As the sun rose we had crossed Ohio, the USA was going past in a dreamy grey haze. Most times I had no idea where we were, we just stayed on the highway, moving. There is a strange kind of satisfaction when you’re hitchhiking just to be moving forward, and as long as you are you will put up with nearly anything. The worst is the waiting because then the questioning starts, am I on the wrong road, hitching from the wrong place, would it be better up the road, am I gonna have to smile more, do I need a sign and, eventually, where the fuck are all the cars? Your expression should be serious and pleasant with just a hint of desperation, you need help after all. I would swing my thumbing hand around just ahead of the car, as if showing them where to pull in, eyes fixed on the driver with a vaguely pleading look. Resting against my legs was my blue rucksack with the Union Jack out front, denoting an interesting traveller. A pick up is a split second decision, it all has to be right, you’re not here for the scenery but to get somewhere. It requires attention and determination, there are no time limits, you can’t just give up. Each car is evaluated, families never stop, luxury cars rarely stop, women are too intimidated, basically you are looking for lonely men. At some point you will be willing the cars to stop as if you had some psychic power over them, then thinking – what’s wrong with me? Probably not a good look. OK then, start walking…

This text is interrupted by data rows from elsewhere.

#[export] Instance subtract_band_op :
  BandOp (fun a b => a && negb b) subtract_overlapping (Some subtract_non_overlapping) None.
Proof.
  split; [done| | |by intros []].
  - intros. eapply rspec_appends_weaken; [by eapply subtract_overlapping_spec|].
    intros sp [Hs Hx]. split; [eauto|done].
  - split; [|by intros []]. unfold copies. intros. by apply subtract_non_overlapping_spec.
Qed.

#[export] Instance union_band_op :
  BandOp orb union_overlapping (Some union_non_overlapping) (Some union_non_overlapping).
Proof.
  split; [done| | |].
  - intros. eapply rspec_appends_weaken; [by eapply union_overlapping_spec|].
    intros sp [Hs Hx]. split; [eauto|done].
  - split; [|by intros []]. unfold copies. intros. by apply union_non_overlapping_spec.
  - split; [|by intros []]. unfold copies. intros. by apply union_non_overlapping_spec.
Qed.

(** ** The sweep *)

Section sweep.
Context (op : bool -> bool -> bool) (ov : overlap_func_t) (no1 no2 : option non_overlap_func_t).
Context {Hop : BandOp op ov no1 no2}.
Context (y0 : Z) (ext : rectangle_t) (B1 B2 : list band).

(** The region under construction holds the bands [A], none below [ylim]. *)
Definition out_ok (A : list band) (ylim : Z) (p : nat) (reg : region) : Prop :=
  rects reg = flatten A /\ extents reg = ext /\ capacity_ok reg /\
  bands_wf y0 A /\ bands_end y0 A <= ylim /\ prev_index A p.

(** A band of spans [sp] between [t] and [b] has been added to [A]. *)
Definition grown (A A' : list band) (t b : Z) (sp : list span) : Prop :=
  forall x y, covers (flatten A') x y =
              covers (flatten A) x y || ((t <=? y) && (y <? b) && in_spans sp x).

Lemma emit_band A p t b reg reg1 P :
  out_ok A t p reg -> t <= b -> appends t b reg P reg1 ->
  (forall sp, P sp -> (exists lo, spans_from lo sp) /\ (sp = [] \/ t < b)) ->
  exists A' sp, P sp /\ grown A A' t b sp /\
    out_ok A' b (snd (coalesce_if_grown reg1 p (length (rects reg))))
           (fst (coalesce_if_grown reg1 p (length (rects reg)))).
Proof using.
  intros (H1 & H2 & H3 & H4 & H5 & H6) Htb (sp & E1 & E2 & E3 & E4) HP.
  destruct (HP sp E4) as [[lo Hsp] Hne]. unfold coalesce_if_grown.
  destruct sp as [|s sp]; [clear Hne|destruct Hne as [|Hne]; [done|]].
  - cbn in E1. rewrite app_nil_r in E1. rewrite E1, Nat.eqb_refl. cbn. exists A, []. split; [done|].
    split; [intros x y; by rewrite andb_false_r, orb_false_r|].
    split; [congruence|]. split; [congruence|]. repeat split; try apply E3; try done. lia.
  - rewrite E1, length_app, length_band. cbn [length].
    destruct (Nat.eqb_spec (length (rects reg) + S (length sp)) (length (rects reg))); [lia|].
    set (c := mk_band t b (s :: sp)).
    assert (Hwf : bands_wf y0 (A ++ [c])).
    { apply bands_wf_app. split; [done|]. cbn. split; [lia|]. split; [|done]. split; [done|]. split; [done|]. by exists lo. }
    assert (Hr1 : rects reg1 = flatten (A ++ [c])) by by rewrite flatten_snoc, E1, H1.
    destruct (coalesce_region_bands y0 reg1 A c [] p) as (A' & p' & E & Hco & Hp'); [done..|].
    rewrite H1, E. cbn. rewrite app_nil_r in *.
    destruct (coalesced_wf y0 A c A' Hwf Hco) as (W1 & W2 & W3 & W4).
    exists A', (s :: sp). split; [done|]. split.
    + intros x y. rewrite W4, flatten_snoc, covers_app. f_equal. apply covers_band.
    + split; [done|]. split; [cbn; congruence|]. split.
      { destruct E3 as [E3 E3']. split; [done|]. unfold num_rects in *. cbn.
        rewrite Hr1 in E3'. lia. }
      split; [done|]. split; [cbn in W2; lia|by apply Hp'].
Qed.

Lemma out_ok_le A y y' p reg : out_ok A y p reg -> y <= y' -> out_ok A y' p reg.
Proof using. intros (?&?&?&?&?&?) ?. repeat split; try done; try apply H1. lia. Qed.

(** Loop invariant: above [ybot] the output is final, below it [bs1] and [bs2]
    are what remains of the operands. *)
Record sweep_inv (s : sweep) (A bs1 bs2 : list band) : Prop := {
  si_out : out_ok A (sw_ybot s) (sw_prevBand s) (sw_reg s);
  si_r1 : sw_r1 s = flatten bs1;
  si_r2 : sw_r2 s = flatten bs2;
  si_wf1 : exists z, bands_wf z bs1;
  si_wf2 : exists z, bands_wf z bs2;
  si_live1 : match bs1 with [] => True | b :: _ => sw_ybot s < b_bot b end;
  si_live2 : match bs2 with [] => True | b :: _ => sw_ybot s < b_bot b end;
  si_heads : match bs1, bs2 with
             | b1 :: _, b2 :: _ => sw_ybot s <= Z.max (b_top b1) (b_top b2)
             | _, _ => True
             end;
  si_done : forall x y, y < sw_ybot s ->
    covers (flatten A) x y = op (covers (flatten B1) x y) (covers (flatten B2) x y);
  si_todo1 : forall x y, sw_ybot s <= y -> covers (flatten bs1) x y = covers (flatten B1) x y;
  si_todo2 : forall x y, sw_ybot s <= y -> covers (flatten bs2) x y = covers (flatten B2) x y
}.

(** Dropping the head band when the sweep has reached its bottom. *)
Definition advance (ybot : Z) (bs : list band) : list band :=
  match bs with [] => [] | b :: bs' => if b_bot b =? ybot then bs' else bs end.

Lemma advance_facts z b bs ybot :
  bands_wf z (b :: bs) -> ybot <= b_bot b ->
  (exists z, bands_wf z (advance ybot (b :: bs))) /\
  match advance ybot (b :: bs) with [] => True | b' :: _ => ybot < b_bot b' end /\
  (b_bot b = ybot -> match advance ybot (b :: bs) with [] => True | b' :: _ => ybot <= b_top b' end) /\
  (forall x y, ybot <= y ->
     covers (flatten (advance ybot (b :: bs))) x y = covers (flatten (b :: bs)) x y).
Proof using.
  intros Hwf Hle. unfold advance. pose proof Hwf as (H1 & H2 & H3).
  destruct (Z.eqb_spec (b_bot b) ybot) as [<-|Hne].
  - split; [eauto|]. split.
    { destruct bs as [|b' bs]; [done|]. cbn in H3. destruct H3 as (? & (?&_) & _). lia. }
    split.
    { intros _. destruct bs as [|b' bs]; [done|]. cbn in H3. lia. }
    intros x y Hy. rewrite covers_cons. zbool; done.
  - split; [eauto|]. split; [lia|]. split; [done|]. done.
Qed.

(** Between [ybot] and the bottom of its first band an operand is that band. *)
Lemma head_only z b bs x y :
  bands_wf z (b :: bs) -> y < b_bot b ->
  covers (flatten (b :: bs)) x y = (b_top b <=? y) && in_spans (b_spans b) x.
Proof using.
  intros (H1 & H2 & H3) Hy. rewrite covers_cons, (covers_above (b_bot b) bs) by (done || lia).
  zbool; by rewrite orb_false_r.
Qed.

(** The spans of an operand alone in its part of the band. *)
Definition only_spans (g : bool -> bool) (t b : Z) (s sp : list span) : Prop :=
  ((exists lo, spans_from lo sp) /\ (sp = [] \/ t < b)) /\
  (t < b -> forall x, in_spans sp x = g (in_spans s x)).

Lemma call_non_overlap_spec func g reg t b t1 b1 s lo :
  match func with
  | Some f => copies f /\ forall a, g a = a
  | None => forall a, g a = false
  end ->
  t <= b -> spans_from lo s -> capacity_ok reg ->
  rspec (call_non_overlap func reg (band_rects t1 b1 s) t b)
        (appends t b reg (only_spans g t b s)).
Proof using.
  intros Hf Htb Hs Hc. destruct func as [f|]; cbn.
  - destruct Hf as [Hf Hg]. destruct (Z.eqb_spec t b).
    + apply rspec_ret, appends_nil; [done|]. split; [|lia]. split; [by exists 0|by left].
    + eapply rspec_appends_weaken; [by apply Hf|]. intros sp <-.
      split; [split; [eauto|right; lia]|]. intros _ x. by rewrite Hg.
  - apply rspec_ret, appends_nil; [done|]. split; [split; [by exists 0|by left]|].
    intros _ x. by rewrite Hf.
Qed.

(** The part of the step above the common ordinates of the two bands. *)
Definition step_call (s : sweep) (b1 b2 : band) : M (region * bool) :=
  if b_top b1 <? b_top b2 then
    call_non_overlap no1 (sw_reg s) (rects_of b1)
      (Z.max (b_top b1) (sw_ybot s)) (Z.min (b_bot b1) (b_top b2))
  else if b_top b2 <? b_top b1 then
    call_non_overlap no2 (sw_reg s) (rects_of b2)
      (Z.max (b_top b2) (sw_ybot s)) (Z.min (b_bot b2) (b_top b1))
  else ret (sw_reg s, true).

(** The output [A] is final above [ylim]. *)
Definition final_above (A : list band) (ylim : Z) : Prop :=
  forall x y, y < ylim ->
    covers (flatten A) x y = op (covers (flatten B1) x y) (covers (flatten B2) x y).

Somewhere near Chicago we got a lovely long lift from a good honest couple, Joseph and Sue, headed west to Omaha. The main event was the most incredible storm I have ever seen. The day literally turned to night, first there was torrential rain, then an appalling hailstorm which I thought would break the windscreen, the highway turned into a river and we were forced off the road as the car was buffeted by incredible gusts of wind. It was black as night, there was not an automobile to be seen, in fact you couldn’t see anything, just feel nature unleashing its force. Everyone stayed calm, but I was expecting our tin can of a car to be swept skyward by a giant tornado. My reference point for this was obviously The Wizard of Oz, but despite the battering there was no tornado, just buckets of rain. After the worst was over I helped somehow to fix their car aerial and took my first photograph of the trip, which only shows the aftermath of the storm. Joseph and Sue had obviously experienced such storms before, but to me it was apocalyptic. By this time we were out on the flatlands of Iowa, with hundreds of miles of totally straight road. The Romans would have loved it, but I was glad I wasn’t going to be sticking around. The breadbasket of the world, the boredom, the boredom…

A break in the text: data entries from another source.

(** Regions whose extents do not meet have no pixel in common. *)
Lemma extentcheck_disjoint src1 src2 x y :
  region_wf src1 -> region_wf src2 -> EXTENTCHECK (extents src1) (extents src2) = false ->
  pixel src1 x y && pixel src2 x y = false.
Proof.
  intros W1 W2 He. destruct (pixel src1 x y) eqn:P1; [|done]. destruct (pixel src2 x y) eqn:P2; [|done].
  apply (pixel_extents _ _ _ W1), point_in_rect_iff in P1.
  apply (pixel_extents _ _ _ W2), point_in_rect_iff in P2.
  unfold EXTENTCHECK in He. revert He. zbool; done.
Qed.

(** The early exit of intersect_region and subtract_region: no common pixel. *)
Lemma trivial_disjoint src1 src2 x y :
  region_wf src1 -> region_wf src2 ->
  is_region_empty src1 || is_region_empty src2 || negb (EXTENTCHECK (extents src1) (extents src2)) = true ->
  pixel src1 x y && pixel src2 x y = false.
Proof.
  intros W1 W2. rewrite !orb_true_iff, negb_true_iff, !is_region_empty_true.
  intros [[E|E]|E]; [by unfold pixel; rewrite E|by unfold pixel; rewrite E, andb_false_r|].
  by apply extentcheck_disjoint.
Qed.

Lemma union_extents_ok src1 src2 d :
  region_wf src1 -> region_wf src2 -> rects src1 <> [] -> rects src2 <> [] ->
  (forall x y, pixel d x y = pixel src1 x y || pixel src2 x y) ->
  tight (mk_rect (Z.min (left (extents src1)) (left (extents src2)))
                 (Z.min (top (extents src1)) (top (extents src2)))
                 (Z.max (right (extents src1)) (right (extents src2)))
                 (Z.max (bottom (extents src1)) (bottom (extents src2)))) (rects d).
Proof.
  intros W1 W2 N1 N2 Hd. unfold pixel in Hd.
  destruct (region_wf_bands src1 W1 N1) as (_ & _ & _ & _ & T1).
  destruct (region_wf_bands src2 W2 N2) as (_ & _ & _ & _ & T2).
  destruct T1 as (A1 & (y1 & L1) & (y2 & R1) & (x1 & U1) & (x2 & D1)).
  destruct T2 as (A2 & (y3 & L2) & (y4 & R2) & (x3 & U2) & (x4 & D2)).
  split; [|cbn [left right top bottom]; split_and!].
  - intros x y Hx. rewrite Hd in Hx. apply point_in_rect_iff. cbn.
    apply orb_true_iff in Hx as [Hx|Hx]; [apply A1 in Hx|apply A2 in Hx];
      apply point_in_rect_iff in Hx; lia.
  - destruct (Z.min_spec (left (extents src1)) (left (extents src2))) as [[_ ->]|[_ ->]];
      [exists y1|exists y3]; rewrite Hd, ?L1, ?L2, ?orb_true_r; done.
  - destruct (Z.max_spec (right (extents src1)) (right (extents src2))) as [[_ ->]|[_ ->]];
      [exists y4|exists y2]; rewrite Hd, ?R1, ?R2, ?orb_true_r; done.
  - destruct (Z.min_spec (top (extents src1)) (top (extents src2))) as [[_ ->]|[_ ->]];
      [exists x1|exists x3]; rewrite Hd, ?U1, ?U2, ?orb_true_r; done.
  - destruct (Z.max_spec (bottom (extents src1)) (bottom (extents src2))) as [[_ ->]|[_ ->]];
      [exists x4|exists x2]; rewrite Hd, ?D1, ?D2, ?orb_true_r; done.
Qed.

(** A single rectangle whose extents contain those of [s] contains [s]. *)
Lemma single_covers_pixel r s x y :
  region_wf r -> region_wf s -> single_covers r s = true -> pixel s x y = true -> pixel r x y = true.
Proof.
  intros Wr Ws Hc Hp. apply (pixel_extents _ _ _ Ws), point_in_rect_iff in Hp.
  unfold single_covers, num_rects in Hc. destruct (rects r) as [|r0 [|r1 rs]] eqn:E; [done| |].
  2: { cbn [length] in Hc. destruct (Z.eqb_spec (Z.of_nat (S (S (length rs)))) 1); [lia|done]. }
  destruct Wr as (_ & _ & He). unfold extents_ok in He. rewrite E in He.
  destruct He as (_ & (y1 & L) & (y2 & R) & (x1 & U) & (x2 & D)).
  unfold pixel. rewrite E. cbn in *. rewrite orb_false_r in *. rewrite point_in_rect_iff in *.
  revert Hc. zbool; done.
Qed.

Lemma computes_ext f g reg : computes f reg -> (forall x y, f x y = g x y) -> computes g reg.
Proof. intros [H1 H2] Hfg. split; [done|]. intros. by rewrite H2. Qed.

Lemma copy_computes dst src f :
  region_wf src -> capacity_ok dst -> (forall x y, pixel src x y = f x y) ->
  ospec (let* r := copy_region dst src in ret (Some r)) (computes f).
Proof.
  intros W Hc Hf. apply ospec_of_rspec. eapply rspec_weaken; [by apply copy_region_spec|].
  intros d Hd. by eapply computes_ext.
Qed.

Another locus of boredom was the maximum speed limit of fifty five miles per hour. Following the oil crisis in 1973 Richard Nixon and the US congress had mandated this maximum speed to save petrol, which seemed ridiculous to me in a country where people drove huge gas guzzling cars with V6 engines. Indeed fifty five miles per hour is so slow when travelling huge distances on an Interstate that most people just ignored it, especially at night. Apparently the law hardly dented the consumption of gasoline, but was only finally repealed in 1995.
Coming out of Omaha, heading into Nebraska, we had a lift from some students in the late evening who had just been to a rock gig. They were on fine form asking lots of questions about gigs in the UK. I was just bemused by the idea of rock gigs out here in the Midwest, didn’t seem appropriate, little did I realise that rock had already conquered the western world.